(** * Installation order of dev-container Features

    A shallow embedding of [src/spec-configuration/containerFeaturesOrder.ts]
    and the properties of its four components:

    - the soft-order sorter        [computeInstallationOrder],
    - the override post-processor  [computeOverrideInstallationOrder],
    - the hard-dependency builder  [_buildDependencyGraph],
    - the round scheduler          [computeDependsOnInstallationOrder],

    and of the control-manifest cache that the file holds as well:
    [getControlManifest], [updateControlManifest], [sanitizeControlManifest].

    JavaScript objects that the code shares and mutates are kept in explicit
    stores: a reference is an index into the store, object identity is
    equality of indices. *)

From Stdlib Require Import ZArith QArith String Ascii List Permutation Lia Sorted.
From stdpp Require Import base list strings.

Open Scope string_scope.
Open Scope list_scope.
Open Scope nat_scope.

(** ** JavaScript values and built-ins used by the source *)

(** What a call completes with: a returned value, a thrown [Error], or no
    completion within the step budget given to the model of a loop. *)
Inductive Completion (A : Type) : Type :=
| Returned (a : A)
| Thrown (message : string)
| Diverged.
Arguments Returned {A} a.
Arguments Thrown {A} message.
Arguments Diverged {A}.

Definition bind {A B} (c : Completion A) (k : A → Completion B) : Completion B :=
  match c with
  | Returned a => k a
  | Thrown m => Thrown m
  | Diverged => Diverged
  end.

Module JS.

(** [s.split(':')[0]]: the part of [s] before its first colon. *)
Fixpoint split_colon_0 (s : string) : string :=
  match s with
  | EmptyString => EmptyString
  | String c r => if Ascii.eqb c ":"%char then EmptyString else String c (split_colon_0 r)
  end.

(** [l.join(sep)] *)
Definition join (sep : string) (l : list string) : string := String.concat sep l.

(** [a < b] on strings: lexicographic on code units. *)
Definition string_lt (a b : string) : bool := String.ltb a b.

(** [l.includes(x)] on an array of strings. *)
Definition includes (l : list string) (x : string) : bool := existsb (String.eqb x) l.

(** [l.find(p)] *)
Definition Array_find {A} (p : A → bool) (l : list A) : option A := List.find p l.

(** [l.indexOf(x)] on an array of references: the first index, or -1. *)
Fixpoint indexOf (l : list nat) (x : nat) : Z :=
  match l with
  | [] => (-1)%Z
  | y :: r => if Nat.eqb y x then 0%Z
              else let i := indexOf r x in if (i <? 0)%Z then (-1)%Z else (i + 1)%Z
  end.

(** [l.splice(start, 1)]: what is left in the array.  A negative [start]
    counts from the end ([-1] is the last element). *)
Definition splice_1 {A} (l : list A) (start : Z) : list A :=
  let len := Z.of_nat (length l) in
  let from := if (start <? 0)%Z then Z.max (len + start) 0 else Z.min start len in
  take (Z.to_nat from) l ++ drop (S (Z.to_nat from)) l.

(** A [Set] of object references, in insertion order. *)
Definition Set_add (s : list nat) (x : nat) : list nat :=
  if existsb (Nat.eqb x) s then s else s ++ [x].
Definition Set_delete (s : list nat) (x : nat) : list nat :=
  List.filter (fun y => negb (Nat.eqb y x)) s.

(** A [Set] of strings. *)
Definition StrSet_delete (s : list string) (x : string) : list string :=
  List.filter (fun y => negb (String.eqb y x)) s.

(** A [Map] from strings, in insertion order of its keys: [set] on a key
    that is present replaces the value and keeps the key's place. *)
Fixpoint Map_set {V} (m : list (string * V)) (k : string) (v : V) : list (string * V) :=
  match m with
  | [] => [(k, v)]
  | (k', v') :: r => if String.eqb k' k then (k, v) :: r else (k', v') :: Map_set r k v
  end.
Fixpoint Map_get {V} (m : list (string * V)) (k : string) : option V :=
  match m with
  | [] => None
  | (k', v') :: r => if String.eqb k' k then Some v' else Map_get r k
  end.
Definition Map_keys {V} (m : list (string * V)) : list string := map fst m.
Definition Map_values {V} (m : list (string * V)) : list V := map snd m.

(** [l.sort(cmp)].  ECMAScript leaves the algorithm to the engine and asks
    for a stable result; a stable insertion sort stands for it: [x] stays in
    front of [y] when [cmp x y <= 0]. *)
Fixpoint sort_insert {A} (cmp : A → A → Z) (x : A) (l : list A) : list A :=
  match l with
  | [] => [x]
  | y :: r => if (cmp x y <=? 0)%Z then x :: y :: r else y :: sort_insert cmp x r
  end.
Definition sort {A} (cmp : A → A → Z) (l : list A) : list A :=
  foldr (sort_insert cmp) [] l.

(** The same with a comparator that may throw. *)
Fixpoint sort_insert_throwing {A} (cmp : A → A → Completion Z) (x : A) (l : list A)
  : Completion (list A) :=
  match l with
  | [] => Returned [x]
  | y :: r =>
      bind (cmp x y) (fun c =>
        if (c <=? 0)%Z then Returned (x :: y :: r)
        else bind (sort_insert_throwing cmp x r) (fun r' => Returned (y :: r')))
  end.
Fixpoint sort_throwing {A} (cmp : A → A → Completion Z) (l : list A) : Completion (list A) :=
  match l with
  | [] => Returned []
  | x :: r => bind (sort_throwing cmp r) (sort_insert_throwing cmp x)
  end.
(** ** ClickMeComponent.onClickMe *)

(** C5: [onClickMe] takes nothing but the instance and leaves
    [clickMessage] equal to "You are my hero!" whatever it was before;
    so does a click on the button. *)
Theorem onClickMe_sets_fixed_message :
  forall c : ClickMe.ClickMeComponent,
    ClickMe.clickMessage (ClickMe.onClickMe c) = "You are my hero!" /\
    (forall box,
        ClickMe.clickMessage
          (Dom.component
             (ClickMe.template Dom.Click {| Dom.box := box; Dom.component := c |}))
        = "You are my hero!").
Proof.
  intros c. split; [|intros box]; reflexivity.
Qed.

(** ** The keyup accumulators *)

(** What a sequence of box contents adds to the accumulator: each
    content followed by the separator. *)
Lemma onKey_v2_fold (contents : list string) (c : KeyUp_v2.KeyUpComponent_v2) :
  KeyUp_v2.values (fold_left (fun this v => KeyUp_v2.onKey v this) contents c)
  = KeyUp_v2.values c ++ String.concat "" (map (fun v => v ++ " | ") contents).
Proof.
  revert c. induction contents as [|v contents IH]; intros c; simpl.
  - now rewrite append_nil_r.
  - rewrite IH. simpl. rewrite append_assoc.
    destruct contents as [|w contents]; simpl; [now rewrite append_nil_r | reflexivity].
Qed.

(** C4: from the empty accumulator, three key releases with box
    contents "a", "ab", "abc" leave [values] equal to
    "a | ab | abc | ", in v1 (through [$event]) and in v2 (through
    [box.value]), whichever keys were released and whichever modifier
    keys were held. *)
Theorem onKey_accumulates_a_ab_abc :
  (forall k1 k2 k3 : Dom.Key,
      KeyUp_v1.values
        (KeyUp_v1.onKey (Dom.keyboardEvent k3 {| Dom.value := "abc" |})
           (KeyUp_v1.onKey (Dom.keyboardEvent k2 {| Dom.value := "ab" |})
              (KeyUp_v1.onKey (Dom.keyboardEvent k1 {| Dom.value := "a" |})
                 KeyUp_v1.new)))
      = "a | ab | abc | ") /\
  KeyUp_v2.values
    (KeyUp_v2.onKey "abc" (KeyUp_v2.onKey "ab" (KeyUp_v2.onKey "a" KeyUp_v2.new)))
  = "a | ab | abc | " /\
  (forall k1 k2 k3 : Dom.Key,
      KeyUp_v1.values
        (Dom.component
           (Dom.run KeyUp_v1.template
              (keystroke k1 "a" ++ keystroke k2 "ab" ++ keystroke k3 "abc")%list
              (initialView KeyUp_v1.new)))
      = "a | ab | abc | ") /\
  (forall k1 k2 k3 : Dom.Key,
      KeyUp_v2.values
        (Dom.component
           (Dom.run KeyUp_v2.template
              (keystroke k1 "a" ++ keystroke k2 "ab" ++ keystroke k3 "abc")%list
              (initialView KeyUp_v2.new)))
      = "a | ab | abc | ").
Proof.
  repeat split; intros; reflexivity.
Qed.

Exercise directions
Reproduce verbatim the lines above, from the line with "engine and asks" through the line with "(** The same".

Task output
(** [l.sort(cmp)].  ECMAScript leaves the algorithm to the engine and asks
    for a stable result; a stable insertion sort stands for it: [x] stays in
    front of [y] when [cmp x y <= 0]. *)
Fixpoint sort_insert {A} (cmp : A → A → Z) (x : A) (l : list A) : list A :=
  match l with
  | [] => [x]
  | y :: r => if (cmp x y <=? 0)%Z then x :: y :: r else y :: sort_insert cmp x r
  end.
Definition sort {A} (cmp : A → A → Z) (l : list A) : list A :=
  foldr (sort_insert cmp) [] l.

(** The same with a comparator that may throw. *)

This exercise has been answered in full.